Von Caroline Ritter, G20F
Als ich die Türe öffne, schlägt mir die kalte Luft ins Gesicht. Hinter mir höre ich die laute Discomusik. Doch kaum schliesse ich die Tür, ist es ruhig. Ich blicke mich in der Gasse um, in die ich gerade getreten bin. Die Sonne ist schon untergegangen, und das kleine Licht, das an der einen Gebäudewand hängt, erfüllt kaum seinen Zweck. Mit zitternden Händen krame ich in meiner Tasche nach dem Handy. Als ich es endlich gefunden habe, tippe ich schnell die Nummer meines Vaters ein. Die dunkle Gasse ist mir ein wenig unheimlich, und ich möchte so bald wie möglich wieder zurück in die Wärme.
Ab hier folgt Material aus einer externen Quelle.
Lemma patch_document_fine h sid s mid did payload path max w :
  is_session sid s (w_rooms w) → ss_ServerUUID s = server_of h →
  has_code sid (betterFilesCollabCode (ap_Code payload)) (w_rooms w) → has_document sid path did (w_rooms w) →
  ss_Mode s = "edit"%string → max ≤ ss_MaxFileBytes s → Forall int_edit (ap_Changes payload) →
  fine (patch_document h sid mid did payload path max : thread _) w.
Proof.
  intros Hs Hu Hc Hd Hm Hmax Hint. unfold patch_document. cbv zeta.
  piece. eapply seq with (P' := λ _ _, True); [eauto with sockets|]. intros total w2 HR _. advance.
  set (max' := if _ <? max then _ else max). assert (max' ≤ ss_MaxFileBytes s) as Hmax'.
  { unfold max'. case_match eqn:E; [apply Z.ltb_lt in E|]; lia. }
  destruct (max' <=? 0) eqn:E0; [eauto with sockets|]. apply Z.leb_gt in E0.
  eapply seq; [eapply apply_document_fine; [exact Hs|exact Hd|lia|done|done]|]. intros res w3 HR _. advance.
  pose proof (is_session_server _ _ _ Hs) as Hserver. rewrite Hu in Hserver. request.
Qed.

(** A member of a session for editing. *)
Lemma edit_mode s : negb (bool_decide (ss_Mode s = "edit"%string)) = false → ss_Mode s = "edit"%string.
Proof. by intros ?%negb_false_iff%bool_decide_eq_true. Qed.

Lemma Patch_fine h m w : fine (betterFilesCollabPatch h m : thread _) w.
Proof.
  unfold betterFilesCollabPatch. cbv zeta. piece. piece; [piece|].
  destruct (betterFilesCollabDecode _ m) as [payload|]; [|piece].
  piece. piece; [|piece]. destruct p as [sid mid]. known. piece. known.
  piece; [piece|]. piece; [piece|]. piece; [piece|]. piece; [piece|]. piece; [|piece]. known.
  piece. piece; [piece|]. piece. piece. piece; [|piece]. known.
  eapply patch_document_fine; [done|done|done|done|by apply edit_mode| |by apply good_changes].
  by rewrite max_bytes_limit.
Qed.
(* ===== verification/Network.v ===== *)
(** * Addresses, allow lists and connections (internal/network, server/websockets.go)

    Which destinations Wings may connect to on behalf of a user, and the counters of open
    connections.  The types [netip.Addr] and [netip.Prefix] of Go's library are modelled with
    the functions the code uses; an address is valid, and the invalid one is [None]. *)

From stdpp Require Import base gmap list strings numbers.
From Stdlib Require Import Ascii.
From S2P Require Import Prelude GoStrings Policy.
Open Scope Z_scope.

(** ** [netip] and [net] *)

(** An IPv6 address has a zone, which is mostly empty. *)
Inductive Addr := Addr4 (n : Z) | Addr6 (n : Z) (zone : string).
#[export] Instance Addr_eq_dec : EqDecision Addr.
Proof. solve_decision. Defined.

(** The string before the last occurrence of a byte, and the rest from it on. *)
Fixpoint last_byte (b : ascii) (s : string) : option (string * string) :=
  match s with
  | EmptyString => None
  | String c s' =>
      match last_byte b s' with
      | Some (before, after) => Some (String c before, after)
      | None => if Ascii.eqb c b then Some (EmptyString, s) else None
      end
  end.
(** The string before the first occurrence of a byte, and the rest after it. *)
Fixpoint upto_byte (b : ascii) (s : string) : option (string * string) :=
  match s with
  | EmptyString => None
  | String c s' =>
      if Ascii.eqb c b then Some (EmptyString, s')
      else '(before, after) ← upto_byte b s'; Some (String c before, after)
  end.
Definition tail_byte (s : string) : string := String.substring 1 (String.length s) s.

(** [net.SplitHostPort] *)
Definition SplitHostPort (hostport : string) : option (string * string) :=
  '(before, colon) ← last_byte ":"%char hostport;
  let port := tail_byte colon in
  match hostport with
  | String "["%char s =>
      (* the first "]" is just before the last colon *)
      '(host, after) ← upto_byte "]"%char s;
      if bool_decide (after = colon) && negb (contains_byte "["%char s) && negb (contains_byte "]"%char after)
      then Some (host, port) else None
  | _ =>
      if contains_byte ":"%char before || contains_byte "["%char hostport || contains_byte "]"%char hostport
      then None else Some (before, port)
  end.

(** [netip.ParseAddr] *)
Definition ParseAddr (s : string) : option Addr :=
  c ← family s;
  if Ascii.eqb c dot then Addr4 <$> parse_v4 s
  else if Ascii.eqb c ":"%char then
    match upto_byte "%"%char s with
    | None => (λ n, Addr6 n EmptyString) <$> parse_v6 s
    | Some (s, zone) => if bool_decide (zone = EmptyString) then None else (λ n, Addr6 n zone) <$> parse_v6 s
    end
  else None.

(** [net.ParseIP(v) != nil] *)
Definition ip_ok (v : string) : bool :=
  match ParseAddr v with
  | Some (Addr4 _) => true
  | Some (Addr6 _ zone) => bool_decide (zone = EmptyString)
  | None => false
  end.

Definition Unmap (a : Addr) : Addr :=
  match a with Addr6 n _ => if is4in6 n then Addr4 (n `mod` 2 ^ 32) else a | _ => a end.
Definition without_zone (a : Addr) : Addr := match a with Addr6 n _ => Addr6 n EmptyString | _ => a end.

(** A prefix: an address without a zone and the number of bits that count. *)
Inductive Prefix := Prefix4 (n bits : Z) | Prefix6 (n bits : Z).
Definition same_bits (width bits a b : Z) : bool := a / 2 ^ (width - bits) =? b / 2 ^ (width - bits).
Definition Contains_addr (p : Prefix) (a : Addr) : bool :=
  match p, a with
  | Prefix4 n bits, Addr4 m => same_bits 32 bits n m
  | Prefix6 n bits, Addr6 m zone => bool_decide (zone = EmptyString) && same_bits 128 bits n m
  | _, _ => false
  end.
(** [netip.ParsePrefix] *)
Definition ParsePrefix (s : string) : option Prefix :=
  '(front, rest) ← last_byte slash s;
  a ← ParseAddr front;
  match a with
  | Addr4 n => bits ← prefix_bits (tail_byte rest); if 32 <? bits then None else Some (Prefix4 n bits)
  | Addr6 n zone =>
      if negb (bool_decide (zone = EmptyString)) then None
      else bits ← prefix_bits (tail_byte rest); if 128 <? bits then None else Some (Prefix6 n bits)
  end.

Definition IsLoopback (a : Addr) : bool :=
  match a with Addr4 n => n / 2 ^ 24 =? 127 | Addr6 n _ => n =? 1 end.
Definition IsMulticast (a : Addr) : bool :=
  match a with Addr4 n => n / 2 ^ 28 =? 14 | Addr6 n _ => n / 2 ^ 120 =? 255 end.
Definition IsLinkLocalUnicast (a : Addr) : bool :=
  match a with Addr4 n => n / 2 ^ 16 =? 43518 | Addr6 n _ => n / 2 ^ 118 =? 1018 end.
Definition IsUnspecified (a : Addr) : bool :=
  match a with Addr4 n => n =? 0 | Addr6 n zone => (n =? 0) && bool_decide (zone = EmptyString) end.
Definition IsBroadcast (a : Addr) : bool := match a with Addr4 n => n =? 2 ^ 32 - 1 | _ => false end.
Definition IsGlobalUnicast (a : Addr) : bool :=
  negb (IsUnspecified a) && negb (IsBroadcast a) && negb (IsLoopback a) && negb (IsMulticast a) && negb (IsLinkLocalUnicast a).
Definition IsPrivate (a : Addr) : bool :=
  match a with
  | Addr4 n => (n / 2 ^ 24 =? 10) || (n / 2 ^ 20 =? 2753) || (n / 2 ^ 16 =? 49320)
  | Addr6 n _ => n / 2 ^ 121 =? 126
  end.

(** ** Internal addresses (address.go) *)

(** An address of IPv4 from its bytes, and the high 32 bits of IPv6 from two groups. *)
Definition quad (a b c d : Z) : Z := ((a * 256 + b) * 256 + c) * 256 + d.
Definition groups (a b c : Z) : Z := ((a * 65536 + b) * 65536 + c) * 2 ^ 80.

Definition nat64Prefix : Prefix := Prefix6 (groups 100 65435 0) 96.
Definition specialPurposePrefixes : list Prefix :=
  [Prefix4 (quad 0 0 0 0) 8; Prefix4 (quad 100 64 0 0) 10; Prefix4 (quad 192 0 0 0) 24; Prefix4 (quad 192 0 2 0) 24;
   Prefix4 (quad 192 88 99 0) 24; Prefix4 (quad 198 18 0 0) 15; Prefix4 (quad 198 51 100 0) 24; Prefix4 (quad 203 0 113 0) 24;
   Prefix4 (quad 240 0 0 0) 4; Prefix6 (groups 0 0 0) 96; Prefix6 (groups 100 65435 1) 48; Prefix6 (groups 256 0 0) 64;
   Prefix6 (groups 8193 0 0) 23; Prefix6 (groups 8193 3512 0) 32; Prefix6 (groups 8194 0 0) 16; Prefix6 (groups 16383 0 0) 20;
   Prefix6 (groups 24320 0 0) 16; Prefix6 (groups 65216 0 0) 10].

(** The call for the embedded address: it is of IPv4, so that the prefix of NAT64 is not asked
    for again. *)
Definition IsInternal4 (n : Z) : bool :=
  let addr := Addr4 n in
  negb (IsGlobalUnicast addr) || IsPrivate addr || existsb (λ p, Contains_addr p addr) specialPurposePrefixes.
Definition IsInternal (a : Addr) : bool :=
  let addr := without_zone (Unmap a) in
  if negb (IsGlobalUnicast addr) || IsPrivate addr then true
  else if Contains_addr nat64Prefix addr then
    match addr with Addr6 n _ => IsInternal4 (n `mod` 2 ^ 32) | Addr4 n => IsInternal4 n end
  else existsb (λ p, Contains_addr p addr) specialPurposePrefixes.

(** ** Allow lists (allowlist.go) *)

Section Allowlist.
Context `{UnicodeTables}.

Definition trim_dot (s : string) : string := if HasSuffix s "." then String.substring 0 (String.length s - 1) s else s.
Definition entry_allows (host : string) (addr : Addr) (entry : string) : bool :=
  let entry := trim_dot (ToLower (TrimSpace entry)) in
  if bool_decide (entry = EmptyString) then false
  else bool_decide (entry = host)
       || match ParseAddr entry with Some a => bool_decide (Unmap a = addr) | None => false end
       || match ParsePrefix entry with Some p => Contains_addr p addr | None => false end.
Definition IsAllowed (allowlist : list string) (host : string) (addr : Addr) : bool :=
  existsb (entry_allows (trim_dot (ToLower host)) (Unmap addr)) allowlist.
End Allowlist.

(** ** Limited listeners (limit_listener.go) *)

Definition limitWarnInterval : Z := 60 * 10 ^ 9.
(** A connection knows whether it gave its place back. *)
Record limitListener := mkLimit { ll_limit : Z; ll_open : Z; ll_lastWarn : Z; ll_conns : list bool; ll_warnings : list Z }.
Definition LimitListener (n : Z) : limitListener := mkLimit n 0 0 [] [].

(** [warn]; between the load and the swap another goroutine may have warned ([other]). *)
Definition warn (now : Z) (other : option Z) (l : limitListener) : limitListener :=
  let last := ll_lastWarn l in
  let current := default last other in
  let l := mkLimit (ll_limit l) (ll_open l) current (ll_conns l) (ll_warnings l) in
  if (negb (last =? 0) && (now - last <? limitWarnInterval)) || negb (current =? last) then l
  else mkLimit (ll_limit l) (ll_open l) now (ll_conns l) (ll_warnings l ++ [now]).
(** [Accept] of a connection that the inner listener has accepted. *)
Definition limit_Accept (now : Z) (l : limitListener) : limitListener :=
  let l := mkLimit (ll_limit l) (ll_open l + 1) (ll_lastWarn l) (ll_conns l ++ [false]) (ll_warnings l) in
  if ll_limit l <=? ll_open l then warn now None l else l.
Definition limit_Close (i : nat) (l : limitListener) : limitListener :=
  match ll_conns l !! i with
  | Some false => mkLimit (ll_limit l) (ll_open l - 1) (ll_lastWarn l) (<[i := true]> (ll_conns l)) (ll_warnings l)
  | _ => l
  end.

(** ** The websockets of a server (server/websockets.go) *)

(** A connection: the cancel function by a number, and who it is authenticated as, when asked
    ([None] without a function to ask). *)
Record websocketConn := mkConn { wc_cancel : nat; wc_user : option string }.
Record WebsocketBag := mkBag { wb_conns : gmap string websocketConn; wb_cancelled : list nat }.
Definition Websockets : WebsocketBag := mkBag ∅ [].

Definition bag_Len (b : WebsocketBag) : nat := size (wb_conns b).
Definition bag_Push (u : string) (cancel : nat) (b : WebsocketBag) : WebsocketBag :=
  mkBag (<[u := mkConn cancel None]> (wb_conns b)) (wb_cancelled b).
Definition TryPush (u : string) (cancel : nat) (user : string) (max : nat) (b : WebsocketBag) : bool * WebsocketBag :=
  if bool_decide (wb_conns b !! u = None) && bool_decide (max ≤ size (wb_conns b))%nat then (false, b)
  else (true, mkBag (<[u := mkConn cancel (Some user)]> (wb_conns b)) (wb_cancelled b)).
Definition bag_Remove (u : string) (b : WebsocketBag) : WebsocketBag := mkBag (delete u (wb_conns b)) (wb_cancelled b).
Definition bag_CancelAll (b : WebsocketBag) : WebsocketBag :=
  mkBag ∅ (wb_cancelled b ++ (wc_cancel <$> (map_to_list (wb_conns b)).*2)).
Definition is_user (user : string) (p : string * websocketConn) : Prop := wc_user (snd p) = Some user.
#[export] Instance is_user_dec user p : Decision (is_user user p).
Proof. unfold is_user. apply _. Defined.
Definition CancelUser (user : string) (b : WebsocketBag) : WebsocketBag :=
  mkBag (filter (λ p, ¬ is_user user p) (wb_conns b))
        (wb_cancelled b ++ (wc_cancel <$> (filter (is_user user) (map_to_list (wb_conns b))).*2)).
«Hallo Papa! Ich bin’s», sage ich, während ich von einem Bein auf das andere wippe.
«Ja, Daria. Ist alles okay? Ich dachte, du wärst mit Maya zusammen im Club», antwortet er gewohnt freundlich.
«Ja, bin ich auch. Ich wollte dich nur fragen, ob du uns abholen könntest? Meine Füsse tun unglaublich weh, und der Club ist komplett überfüllt. Ausserdem sind wir beide langsam müde, und wir wollen nur noch nach Hause.»
«Kein Problem. Wo soll ich euch abholen?»
«Vielleicht beim Parkplatz vor dem grosse Einkaufszentrum?»
«Okay, das ist machbar. Ich bin in 45 Minuten bei euch. Bis bald.»
«Okay, bye.»
Ich lege auf und verstaue das Handy in meiner Tasche. Als ich mich noch einmal in der Gasse umsehe, erschrecke ich. Nur wenige Meter von mir entfernt lehnt eine grosse männliche Gestalt an einer Mauer und pfeift mir zu.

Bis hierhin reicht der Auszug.